Exercise details: Here is a block of entries. Write out its lines exactly, from the first through the one containing "intros Hc Hid".

─── Material for the task

Lemma reentered_node exec n c c' : reentered exec n c c' → ec_node c' = ec_node c.
Proof. induction 1 as [|n c c' c'' out after _ IH _ _ (? & ? & ? & ? & Hn & _)]; [done|]. by rewrite Hn, IH. Qed.

(** Each request counts one poll and is only made below the budget. *)
Definition counts_polls (exec : ExecContext → result EngineError NodeOutput) (budget : Node → Z) : Prop :=
  ∀ c out after, exec c = Ok out → out_control out = Some (CReenter after) → (0 ≤ recorded_polls c)%Z →
    (recorded_polls c < budget (ec_node c))%Z ∧
    ∃ fields, out_meta out = Some (json_object fields) ∧ NoDup fields.*1 ∧
      (POLLS_KEY, value_of_i64 (recorded_polls c + 1)) ∈ fields.

Lemma reentered_bounded exec budget n c c' :
  counts_polls exec budget → nd_id (ec_node c) ≠ REPLACE → (0 ≤ recorded_polls c)%Z →
  reentered exec n c c' →
  recorded_polls c' = (recorded_polls c + Z.of_nat n)%Z ∧
  (n = 0 ∨ (recorded_polls c + Z.of_nat n ≤ budget (ec_node c))%Z).
Proof.
  intros Hc Hid H0. induction 1 as [c|n c c' c'' out after Hr IH He Hctl Hf]; [split; [lia|by left]|].
  destruct (IH Hid H0) as [Hp _]. pose proof (reentered_node _ _ _ _ Hr) as Hn.
  destruct (Hc c' out after He Hctl) as (Hlt & fields & Hm & Hnd & Hin); [lia|].
  rewrite (recorded_polls_next c' c'' (recorded_polls c' + 1) fields out); try done; [|by rewrite Hn|lia].
  rewrite Hn in Hlt. split; [lia|right; lia].
Qed.

Definition gate_budget (n : Node) : Z := positive_or (nd_config n) "max_polls" GATE_MAX_POLLS.

Lemma gate_counts f jq poll : counts_polls (execute_gate f jq poll) gate_budget.
Proof.
  intros c out after He Hctl Hpos. unfold execute_gate in He.
  apply bind_Ok_inv in He as (policy & _ & He). apply bind_Ok_inv in He as (aw & _ & He).
  apply bind_Ok_inv in He as (col & _ & He).
  destruct (release_evaluate _ _ _ _) eqn:Er; [by injection He as <-| |].
  - apply release_wait in Er. apply bool_decide_eq_false in Er.
    destruct (gate_wait _); injection He as <-; [|done]. split; [unfold gate_budget; lia|].
    eexists. split; [reflexivity|]. split; [by_decision|left].
  - destruct (gate_timeout _); by simplify_eq.
Qed.
Definition add_agent_job_with_definition (name : option string) (schedule : Schedule)
    (prompt : string) (session_target : SessionTarget) (model : option string)
    (delivery : option DeliveryConfig) (delete_after_run : bool) (agent_id : option string)
    (enabled : bool) : Cron CronJob :=
  add_agent_job_from_spec (mkAgentJobSpec name schedule prompt session_target model delivery
                             delete_after_run agent_id enabled None).

Definition add_agent_job (name : option string) (schedule : Schedule) (prompt : string)
    (session_target : SessionTarget) (model : option string) (delivery : option DeliveryConfig)
    (delete_after_run : bool) : Cron CronJob :=
  add_agent_job_with_definition name schedule prompt session_target model delivery
    delete_after_run None true.

Definition flow_job (flow_id : string) (j : CronJob) : CronJob :=
  let j := with_name_command (Some ("flow:" +:+ flow_id)) flow_id j in
  mkCronJob (cj_claim_generation j) (cj_policy j) (flow_job_id flow_id) (cj_expression j)
    (cj_schedule j) (cj_command j) (cj_prompt j) (cj_name j) (cj_job_type j) (cj_session_target j)
    (cj_model j) (cj_agent_id j) (cj_enabled j) (cj_delivery j) (cj_delete_after_run j)
    (cj_created_at j) (cj_next_run j) (cj_last_run j) (cj_last_status j) (cj_last_output j)
    (cj_origin j).

Definition add_flow_schedule_job (flow_id : string) (schedule : Schedule) : Cron CronJob :=
  let! now := utc_now w in
  let! _ := clift (sched (validate_schedule schedule now)) in
  let! id := new_uuid w in
  let! job := clift (new_job id JFlow schedule now) in
  let job := flow_job flow_id job in
  let! _ := ensure w in
  let! doc := new_job_doc job in
  retry_loop CAS_ATTEMPTS
    (let! existing := find_flow_schedule_job flow_id in
     match existing with
     | Some existing => cret (Some existing)
     | None =>
         retry_on_conflict (commit_job w (cj_id job) None (Some doc) [])
           (λ _, let! created := get_job (cj_id job) in cret (Some created))
     end)
    (CMessage "cron store: flow registration kept changing").

(** ** Updating *)

Definition update_job (job_id : string) (patch : CronJobPatch) : Cron CronJob :=
  let! _ := ensure w in
  retry_loop CAS_ATTEMPTS
    (let! stored := job_doc job_id in
     let! old := clift (doc_to_job stored) in
     let! now1 := utc_now w in
     let! now2 := utc_now w in
     let! job := clift (apply_patch now1 now2 old patch) in
     let! doc := clift (updated_job_doc job (ver_doc stored)) in
     retry_on_conflict
       (commit_job w job_id (Some stored) (Some doc) (queued_run_cleanup (ver_doc stored)))
       (λ results,
          match results with
          | ResPut version :: _ =>
              let! _ := fence_claims job_id (ver_doc stored) in
              let! updated := clift (doc_to_job (mkVersioned job_id version doc (ver_meta stored))) in
              cret (Some updated)
          | _ => cfail (CMessage "cron store: invalid atomic write result")
          end))
    (CMessage ("cron store: job " +:+ job_id +:+ " kept changing under 32 attempts")).

(** ** Removing *)

Definition delete_runs_of (stored : Versioned value) : Cron unit :=
  let! _ := call_write w (delete_where RUNS (runs_of (ver_id stored) (ver_doc stored))) in cret tt.

Definition removed_by (results : list WriteResult) : bool :=
  match results with ResDelete true :: _ => true | _ => false end.

(** The conditional delete and what it reports; a conflict is no removal. *)
Definition commit_removal (stored : Versioned value) : Cron bool :=
  let! r := catch (commit_job w (ver_id stored) (Some stored) None []) in
  match r with
  | Ok results => cret (removed_by results)
  | Err e => if conflict e then cret false else cfail e
  end.

Definition remove_stored (stored : Versioned value) : Cron bool :=
  let! removed :=
    match transactions, incarnation (ver_doc stored) with
    | false, Some i =>
        let! _ := require_unlimited_backend w in
        let! n := call_write w (delete_where JOBS (FAnd (FEq "_id" (Str (ver_id stored)))
                                                    (FEq INCARNATION (Str i)))) in
        cret (bool_decide (0 < n)%N)
    | _, _ => commit_removal stored
    end in
  if removed then
    let! _ := fence_claims (ver_id stored) (ver_doc stored) in
    let! _ := delete_runs_of stored in
    cret true
  else cret false.

Definition remove_unchanged (stored : Versioned value) : Cron bool :=
  let! current := get_doc w JOBS (ver_id stored) in
  match current with
  | None => cret false
  | Some now =>
      if decide (ver_version now = ver_version stored ∧
                 incarnation (ver_doc now) = incarnation (ver_doc stored)) then
        if transactions then remove_stored stored
        else
          let! removed := commit_removal stored in
          if removed then let! _ := delete_runs_of stored in cret true else cret false
      else cret false
  end.

Definition remove_job (id : string) : Cron unit :=
  let! _ := ensure w in
  retry_loop CAS_ATTEMPTS
    (let! stored := job_doc id in
     let! removed := remove_stored stored in
     cret (if removed then Some tt else None))
    (CMessage ("cron store: job " +:+ id +:+ " kept changing under 32 attempts")).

──────

Answer to this task:
Lemma reentered_node exec n c c' : reentered exec n c c' → ec_node c' = ec_node c.
Proof. induction 1 as [|n c c' c'' out after _ IH _ _ (? & ? & ? & ? & Hn & _)]; [done|]. by rewrite Hn, IH. Qed.

(** Each request counts one poll and is only made below the budget. *)
Definition counts_polls (exec : ExecContext → result EngineError NodeOutput) (budget : Node → Z) : Prop :=
  ∀ c out after, exec c = Ok out → out_control out = Some (CReenter after) → (0 ≤ recorded_polls c)%Z →
    (recorded_polls c < budget (ec_node c))%Z ∧
    ∃ fields, out_meta out = Some (json_object fields) ∧ NoDup fields.*1 ∧
      (POLLS_KEY, value_of_i64 (recorded_polls c + 1)) ∈ fields.

Lemma reentered_bounded exec budget n c c' :
  counts_polls exec budget → nd_id (ec_node c) ≠ REPLACE → (0 ≤ recorded_polls c)%Z →
  reentered exec n c c' →
  recorded_polls c' = (recorded_polls c + Z.of_nat n)%Z ∧
  (n = 0 ∨ (recorded_polls c + Z.of_nat n ≤ budget (ec_node c))%Z).
Proof.
  intros Hc Hid H0. induction 1 as [c|n c c' c'' out after Hr IH He Hctl Hf]; [split; [lia|by left]|].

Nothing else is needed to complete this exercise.